Department of Obstetrics and Gynecology, Seoul National University Bundang Hospital, Seongnam, Korea.
Department of Obstetrics and Gynecology, Seoul National University College of Medicine, Seoul, Korea.
Medicine (Baltimore). 2022 Aug 26;101(34):e30155. doi: 10.1097/MD.0000000000030155.
No study has evaluated the effect of therapeutic granulocyte colony-stimulating factor (G-CSF) in preventing recurrence of febrile neutropenia (FN) and survival outcomes in gynecologic cancer patients. Objective of this study is to optimize and to identify the use of G-CSF and identify the critical factors for preventing the recurrence of FN in women undergoing chemotherapy for the treatment of gynecologic cancer. The medical records of consecutive patients who underwent chemotherapy for the treatment of gynecologic cancer and experienced FN at least once were retrospectively reviewed. Clinico-laboratory variables were compared between those with and without recurrence of FN to identify risk factors for the recurrence and the most optimal usage of G-CSF that can prevent FN. Student t test, χ2 test, and multivariate Cox regression analysis were used. A total of 157 patients who met the inclusion criteria were included. Of 157, 49 (31.2%) experienced recurrence of FN. Age ≥55 years (P = .043), previous lines of chemotherapy ≤1 (P = .002), thrombocytopenia (P = .025), total dose (P = .003), and maximum daily dose (P = .009) of G-CSF were significantly associated with recurrence of FN. Multiple regression analysis showed that age ≥55 years (HR, 2.42; 95% CI, 1.14-5.14; P = .022), previous chemotherapy ≤1 (HR, 4.01; 95% CI, 1.40-11.55; P = .010), and maximum daily dose of G-CSF ≤600 μg (HR, 5.18; 95% CI, 1.12-24.02; P = .036) were independent risk factors for recurrent FN. Multivariate Cox regression analysis showed that a maximum daily dose of G-CSF ≤600 μg was the only independent risk factor for short recurrence-free survival of FN (HR, 4.75; 95% CI, 1.15-19.56; P = .031).
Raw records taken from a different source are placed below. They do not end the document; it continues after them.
Lemma own_set_prop (k : string) (v : value) (o : object) (k' : string) :
  own (set_prop k v o) k' = if String.eqb k' k then Some v else own o k'.
Proof.
  unfold set_prop. destruct (own o k) as [w|] eqn:Hk.
  - rewrite own_replace_prop, Hk. reflexivity.
  - destruct (array_index k) as [i|].
    + apply own_insert_index, Hk.
    + rewrite own_app. simpl. destruct (String.eqb_spec k' k) as [->|Hne].
      * rewrite Hk. reflexivity.
      * destruct (own o k'); reflexivity.
Qed.

Lemma own_fold_set_prop (props target : object) (k : string) :
  own (fold_left (fun o kv => set_prop (fst kv) (snd kv) o) props target) k =
  match own (rev props) k with Some v => Some v | None => own target k end.
Proof.
  revert target. induction props as [|[k1 v1] props IH]; intros target; simpl.
  - reflexivity.
  - rewrite IH, own_app, own_set_prop. simpl.
    destruct (own (rev props) k); [reflexivity|].
    destruct (String.eqb k k1); reflexivity.
Qed.

Lemma own_spread (target : object) (v : value) (k : string) :
  own (spread target v) k =
  match field v k with Some x => Some x | None => own target k end.
Proof. apply own_fold_set_prop. Qed.

Lemma get_spread (target : object) (v : value) (k : string) :
  get (spread target v) k =
  match field v k with Some x => x | None => get target k end.
Proof. unfold get. rewrite own_spread. destruct (field v k); reflexivity. Qed.



(** ** Properties of the store *)

Lemma as_objects_map (items : list object) : as_objects (map VObj items) = Some items.
Proof. induction items as [|i items IH]; simpl; [reflexivity|]. rewrite IH. reflexivity. Qed.

Lemma items_of_object (d : value) (resource : string) (items : list object) :
  items_of d resource = Some items -> exists props, d = VObj props.
Proof. destruct d; simpl; try discriminate. eauto. Qed.

Lemma items_of_set_items (d : value) (resource : string) (old items : list object) :
  items_of d resource = Some old ->
  items_of (set_items d resource items) resource = Some items.
Proof.
  intros H. apply items_of_object in H as [props ->]. simpl.
  unfold get. rewrite own_set_prop, String.eqb_refl. simpl. apply as_objects_map.
Qed.

Lemma items_of_set_items_ne (d : value) (resource other : string) (items : list object) :
  other <> resource ->
  items_of (set_items d resource items) other = items_of d other.
Proof.
  intros Hne. destruct d; simpl; try reflexivity.
  unfold get. rewrite own_set_prop.
  destruct (String.eqb_spec other resource); [congruence|reflexivity].
Qed.

(** ** Numbers *)

(** Up to 2^53 every integer is a double. *)
Lemma to_double_safe (z : Z) :
  - 9007199254740992 <= z <= 9007199254740992 -> to_double z = Int z.
Proof.
  intros Hz. unfold to_double.
  destruct (Z.ltb_spec (Z.abs z) 9007199254740992) as [_|Hge]; [reflexivity|].
  assert (Hcase : z = 9007199254740992 \/ z = - 9007199254740992) by lia.
  destruct Hcase as [-> | ->]; vm_compute; reflexivity.
Qed.

(** From 2^53 on the nearest double is at least 2^53, or infinite. *)
Lemma to_double_large (z : Z) :
  9007199254740992 <= z ->
  to_double z = PInf \/ exists m, to_double z = Int m /\ 9007199254740992 <= m.
Proof.
  intros Hz. unfold to_double.
  rewrite (Z.abs_eq z) by lia.
  destruct (Z.ltb_spec z 9007199254740992) as [Hlt|_]; [lia|].
  cbv zeta.
  set (e := Z.log2 z - 52).
  set (q := z / 2 ^ e).
  set (q' := if (2 ^ (e - 1) <? z mod 2 ^ e) || ((z mod 2 ^ e =? 2 ^ (e - 1)) && Z.odd q)
             then q + 1 else q).
  destruct (2 ^ 1024 <=? q' * 2 ^ e).
  { left. destruct (Z.ltb_spec z 0); [lia|reflexivity]. }
  right. exists (Z.sgn z * (q' * 2 ^ e)). split; [reflexivity|].
  assert (Hlog : 53 <= Z.log2 z).
  { change 53 with (Z.log2 9007199254740992). apply Z.log2_le_mono. exact Hz. }
  assert (He : 1 <= e) by (unfold e; lia).
  assert (Hpow : 0 < 2 ^ e) by (apply Z.pow_pos_nonneg; lia).
  assert (Hq : 2 ^ 52 <= q).
  { unfold q. apply Z.div_le_lower_bound; [exact Hpow|].
    rewrite Z.mul_comm, <- Z.pow_add_r by lia.
    replace (52 + e) with (Z.log2 z) by (unfold e; lia).
    apply Z.log2_spec. lia. }
  assert (Hq' : q <= q') by (unfold q'; destruct (_ || _); lia).
  rewrite Z.sgn_pos by lia.
  assert (H2 : 2 <= 2 ^ e).
  { change 2 with (2 ^ 1) at 1. apply Z.pow_le_mono_r; lia. }
  change (2 ^ 52) with 4503599627370496 in Hq. nia.
Qed.

Lemma num_to_string_safe (z : Z) :
  Z.abs z < 9007199254740992 -> num_to_string (Int z) = decimal z.
Proof.
  intros Hz. unfold num_to_string.
  destruct (Z.ltb_spec (Z.abs z) 9007199254740992); [reflexivity|lia].
Qed.

(** ** The id computed by create *)

Section NewId.
Context `{RT : Runtime}.

Lemma Math_max_ints (z : Z) (zs : list Z) :
  exists m, Math_max (map (fun x => VNum (Int x)) (z :: zs)) = Int m
            /\ In m (z :: zs) /\ Forall (fun x => x <= m) (z :: zs).
Proof.
  revert z. induction zs as [|y zs IH]; intros z.
  - exists z. simpl. repeat split; [left; reflexivity|].
    constructor; [lia|constructor].
  - destruct (IH y) as (m & Hm & Hin & Hle).
    change (map (fun x => VNum (Int x)) (z :: y :: zs))
      with (VNum (Int z) :: map (fun x => VNum (Int x)) (y :: zs)).
    cbn [Math_max ToNumber]. rewrite Hm. cbn [num_lt].
    destruct (Z.ltb_spec z m) as [Hlt|Hge].
    + exists m. repeat split; [right; exact Hin|].
      constructor; [lia|exact Hle].
    + exists z. repeat split; [left; reflexivity|].
      constructor; [lia|].
      eapply Forall_impl; [exact Hle|]. simpl. intros; lia.
Qed.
Dose-dense administration of G-CSF >600 μg/day could prevent recurrence of FN in women who undergo chemotherapy for the treatment of gynecologic cancer and FN. Old age and FN at early lines of chemotherapy seem to be associated with FN recurrence.
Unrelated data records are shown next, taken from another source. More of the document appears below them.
(** [d.get(k)] *)
Fixpoint dict_get (k : string) (d : dict V) : option V :=
  match d with
  | [] => None
  | (k', v) :: d' => if (k' =? k)%string then Some v else dict_get k d'
  end.

(** [d[k] = v]: an existing key keeps its position, a new key goes last. *)
Fixpoint dict_set (k : string) (v : V) (d : dict V) : dict V :=
  match d with
  | [] => [(k, v)]
  | (k', v') :: d' =>
      if (k' =? k)%string then (k', v) :: d' else (k', v') :: dict_set k v d'
  end.

Definition dict_keys (d : dict V) : list string := map fst d.
End Dict.

(** *** Iteration order of a plain dict

    Modelled from CPython 2.7 (64-bit build, hash randomisation off, as by
    default): the hash of a string and the open-addressing table of a
    [dict], as far as they decide where a key is stored. Iteration visits
    the slots of the table in index order. *)

Definition word : Z := 2 ^ 64.

Definition code (c : ascii) : Z := Z.of_N (N_of_ascii c).

(** [hash(s)] as an unsigned 64-bit number. *)
Definition string_hash (s : string) : Z :=
  match s with
  | EmptyString => 0
  | String c _ =>
      let start := (Z.shiftl (code c) 7) mod word in
      let x := fold_left (fun x c => Z.lxor ((1000003 * x) mod word) (code c))
                         (list_ascii_of_string s) start in
      let x := Z.lxor x (len s) in
      if x =? word - 1 then word - 2 else x
  end.

(** A table of slots, each empty or holding a key with its hash. *)
Definition table : Type := list (option (string * Z)).

Fixpoint set_slot (j : nat) (entry : string * Z) (t : table) : table :=
  match t, j with
  | [], _ => []
  | _ :: t', O => Some entry :: t'
  | slot :: t', S j' => slot :: set_slot j' entry t'
  end.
尚无研究评估治疗性粒细胞集落刺激因子(G-CSF)在预防妇科癌症患者发热性中性粒细胞减少症(FN)复发和生存结局中的作用。本研究的目的是优化并确定 G-CSF 的使用方法,并确定预防女性在接受化疗治疗妇科癌症期间 FN 复发的关键因素。对至少经历过一次 FN 的连续接受化疗治疗妇科癌症的患者的病历进行回顾性分析。比较有和无 FN 复发患者的临床-实验室变量,以确定复发的危险因素和预防 FN 最优化的 G-CSF 使用方法。使用学生 t 检验、卡方检验和多变量 Cox 回归分析。符合纳入标准的患者共 157 例,其中 49 例(31.2%)发生 FN 复发。年龄≥55 岁(P=.043)、化疗线数≤1(P=.002)、血小板减少症(P=.025)、G-CSF 总剂量(P=.003)和最大日剂量(P=.009)与 FN 复发显著相关。多变量回归分析显示,年龄≥55 岁(HR,2.42;95%CI,1.14-5.14;P=.022)、化疗线数≤1(HR,4.01;95%CI,1.40-11.55;P=.010)和 G-CSF 最大日剂量≤600μg(HR,5.18;95%CI,1.12-24.02;P=.036)是 FN 复发的独立危险因素。多变量 Cox 回归分析显示,G-CSF 最大日剂量≤600μg 是 FN 复发无复发生存时间较短的唯一独立危险因素(HR,4.75;95%CI,1.15-19.56;P=.031)。G-CSF 剂量密集给药>600μg/天可预防妇科癌症患者化疗期间 FN 复发和 FN。早期化疗线 FN 和老年似乎与 FN 复发有关。